Unravelling the potential cytotoxic effects of metal oxide nanoparticles and metal(Loid) mixtures on a549 human cell line

Abstract

Humans are typically exposed to environmental contaminants’ mixtures that result in different toxicity than exposure to the individual counterparts. Yet, the toxicology of chemical mixtures has been overlooked. This work aims at assessing and comparing viability and cell cycle of A549 cells after exposure to single and binary mixtures of: titanium dioxide nanoparticles (TiO2NP) 0.75–75 mg/L; cerium oxide nanoparticles (CeO2NP) 0.0.75–10 μg/L; arsenic (As) 0.75–2.5 mg/L; and mercury (Hg) 5–100 mg/L. Viability was assessed through water-soluble tetrazolium (WST-1) and thiazolyl blue tetrazolium bromide (MTT) (24 h exposure) and clonogenic (seven-day exposure) assays.

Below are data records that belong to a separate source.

Lemma advertised_connects a key addr proxy id s : identity_device (ad_proxy a) proxy id ->
  seeking a addr s -> find_parent (ms_adapters s) proxy = Some a -> addr <> UNASSIGNED -> len id = 16 ->
  keys_net_key_get (w_keys (main_world s)) (ms_net_key_index s) true = Some key ->
  wp (proxy_added proxy) (fun _ s' => ms_calls s' = ms_calls s ++
    (if mesh_crypto_identity_check key addr id then [StopDiscovery (ad_proxy a); Connect proxy] else []) /\
    ms_conn s' = ms_conn s) s.
Proof.
  intros [Hi Hpar Haddr (es & He & Hn & Hp) Hc] [Hd Ha Ht Hu Hdm] Hf Hne Hl Hk. unfold proxy_added. rewrite Hi.
  unfold update_device_info. apply wp_bind, wp_get. rewrite Hf, Hd, bool_decide_true, Haddr by done. cbn [negb].
  apply wp_bind. unfold parse_service_data_prov. rewrite He, Hn. apply wp_ret.
  apply wp_bind. unfold parse_service_data_proxy. rewrite He, Hp. apply (identity_wp key addr); [done..|].
  rewrite Hdm. destruct (mesh_crypto_identity_check key addr id); cbn [andb]; [|apply wp_ret; by rewrite app_nil_r].
  apply wp_bind, (default_ctrl_wp a); [done..|]. apply wp_bind, call_true_wp; [done|].
  apply wp_bind, wp_modify. apply wp_bind. unfold forget_mesh_devices. apply wp_bind, (default_ctrl_wp a); [done..|].
  apply wp_modify. apply wp_bind, call_true_wp; [done|]. apply wp_ret. cbn. by rewrite <-app_assoc.
Qed.
End Reconnect.

(** C30: once the daemon has disconnected a device that was provisioned, the node is looked for, and the advertisement of
    its identity, made of the network key, its address and a random value, is recognised: the connection to it
    is asked for, and to no device whose advertisement does not pass the check. *)
Theorem provisioned_node_reconnected (A : Alg) (AO : AlgOk A) (MC : ModelCode) (B : Bus) fuel a id n key proxy adv
    (s : main_state) :
  identity_device (ad_proxy a) proxy adv -> len adv = 16 ->
  ms_default s = Some (ad_id a) -> find_first (is_adapter (ad_id a)) (ms_adapters s) = Some a ->
  find_parent (ms_adapters s) proxy = Some a ->
  ns_valid (w_nodes (main_world s)) = true -> find_first (is_node id) (nodes_in s) = Some n ->
  nd_primary n <> UNASSIGNED ->
  keys_net_key_get (w_keys (main_world s)) (ms_net_key_index s) true = Some key ->
  wp (mapM_ (run_main_op fuel) [OpDisconnectReply (ProvDisconnReply id) false; OpAdded proxy]) (fun _ s' =>
    ms_calls s' = ms_calls s ++ [SetDiscoveryFilter (ad_proxy a) MESH_PROXY_SVC_UUID; StartDiscovery (ad_proxy a)] ++
      (if mesh_crypto_identity_check key (nd_primary n) adv then [StopDiscovery (ad_proxy a); Connect proxy] else []) /\
    cn_type (ms_conn s') = CONN_TYPE_IDENTITY /\ cn_unicast (ms_conn s') = nd_primary n) s /\
  (∀ random id0, len random = 8 -> len id0 = 16 ->
     mesh_crypto_identity key (nd_primary n) random id0 = (true, adv) ->
     mesh_crypto_identity_check key (nd_primary n) adv = true).
Proof.
  intros Hdev Hl Hd Ha Hf Hv Hn Hne Hk. split.
  - cbn [mapM_ run_main_op]. apply wp_bind. eapply wp_mono; [apply (provisioned_seeks a id n); [apply Hdev | done..]|].
    intros _ s1 (H1 & Hw & Had & Hki & Hcl). apply wp_bind.
    eapply wp_mono; [by apply (advertised_connects a key (nd_primary n) proxy adv); rewrite ?Had, ?Hw, ?Hki|].
    intros _ s2 [Hcl2 Hconn]. apply wp_ret. rewrite Hcl2, Hcl, Hconn, <-app_assoc.
    split; [done|]. split; apply H1.
  - intros random id0 Hr H0 Hid. by apply (identity_check_accepts A AO key (nd_primary n) random id0).
Qed.
Lemma rmap_Ok {E A B} (f : A -> result E B) l l' :
  rmap f l = Ok l' <-> Forall2 (fun x y => f x = Ok y) l l'.
Proof.
  revert l'. induction l as [|x l IH]; intros l'; simpl.
  - split; [by intros [= <-]|by inversion 1].
  - rewrite rbind_Ok. setoid_rewrite rbind_Ok. split.
    + intros (y & Hy & ys & Hys%IH & [= <-]). by constructor.
    + inversion 1 as [|? y ? ys Hy Hys]; subst. apply IH in Hys. eauto.
Qed.

Lemma rmap_total {E A B} (f : A -> result E B) l :
  Forall (fun x => exists y, f x = Ok y) l -> exists l', rmap f l = Ok l'.
Proof. induction 1 as [|x l [y Hy] _ [ys IH]]; simpl; [eauto|]. rewrite Hy, IH. simpl. eauto. Qed.

(** Splits a hypothesis [let? ... = Ok _] into its steps. *)
Ltac ok_steps :=
  repeat match goal with
  | H : rbind _ _ = Ok _ |- _ => apply rbind_Ok in H as (? & ? & H)
  end.

Lemma zlen_nonneg {A} (l : list A) : 0 <= zlen l.
Proof. unfold zlen. lia. Qed.

Lemma zlen_app {A} (l k : list A) : zlen (l ++ k) = zlen l + zlen k.
Proof. unfold zlen. rewrite length_app. lia. Qed.

Lemma zlen_cons {A} (x : A) l : zlen (x :: l) = 1 + zlen l.
Proof. unfold zlen. simpl. lia. Qed.

#[export] Hint Resolve zlen_nonneg dget_dset_eq : engine.
#[export] Hint Rewrite @zlen_app @zlen_cons @dget_dset_eq : engine.

(** ** Stripping *)

Section Strip.
  Context (f : Z -> bool).

Definition no_head (s : pystr) : Prop := match s with c :: _ => f c = false | [] => True end.

Lemma lstrip_decomp s : exists l, s = l ++ lstrip_by f s /\ Forall (fun c => f c = true) l.
Proof.
  induction s as [|c s (l & IH & Hl)]; simpl; [by exists []|].
  destruct (f c) eqn:Hc; [|by exists []]. exists (c :: l). simpl. split; [by f_equal|by constructor].
Qed.

Lemma lstrip_no_head s : no_head (lstrip_by f s).
Proof. induction s as [|c s IH]; simpl; [done|]. by destruct (f c) eqn:Hc. Qed.

Lemma lstrip_id s : no_head s -> lstrip_by f s = s.
Proof. destruct s as [|c s]; simpl; [done|]. by intros ->. Qed.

Cell cycle alterations were explored by flow cytometry. Viability was affected in a dose- and time-dependent manner. Prolonged exposure caused inhibition of cell proliferation even at low concentrations. Cell-cycle progression was affected by TiO2NP 75 mg/L, and As 0.75 and 2.5 μg/L, increasing the cell proportion at G0/G1 phase. Combined exposure of TiO2NP or CeO2NP mitigated As adverse effects, increasing the cell surviving factor, but cell cycle alterations were still observed. Only CeO2NP co-exposure reduced Hg toxicity, translated in a decrease of cells in Sub-G1. Toxicity was diminished for both NPs co-exposure compared to its toxicity alone, but a marked toxicity for the highest concentrations was observed for longer exposures. These findings prove that joint toxicity of contaminants must not be disregarded.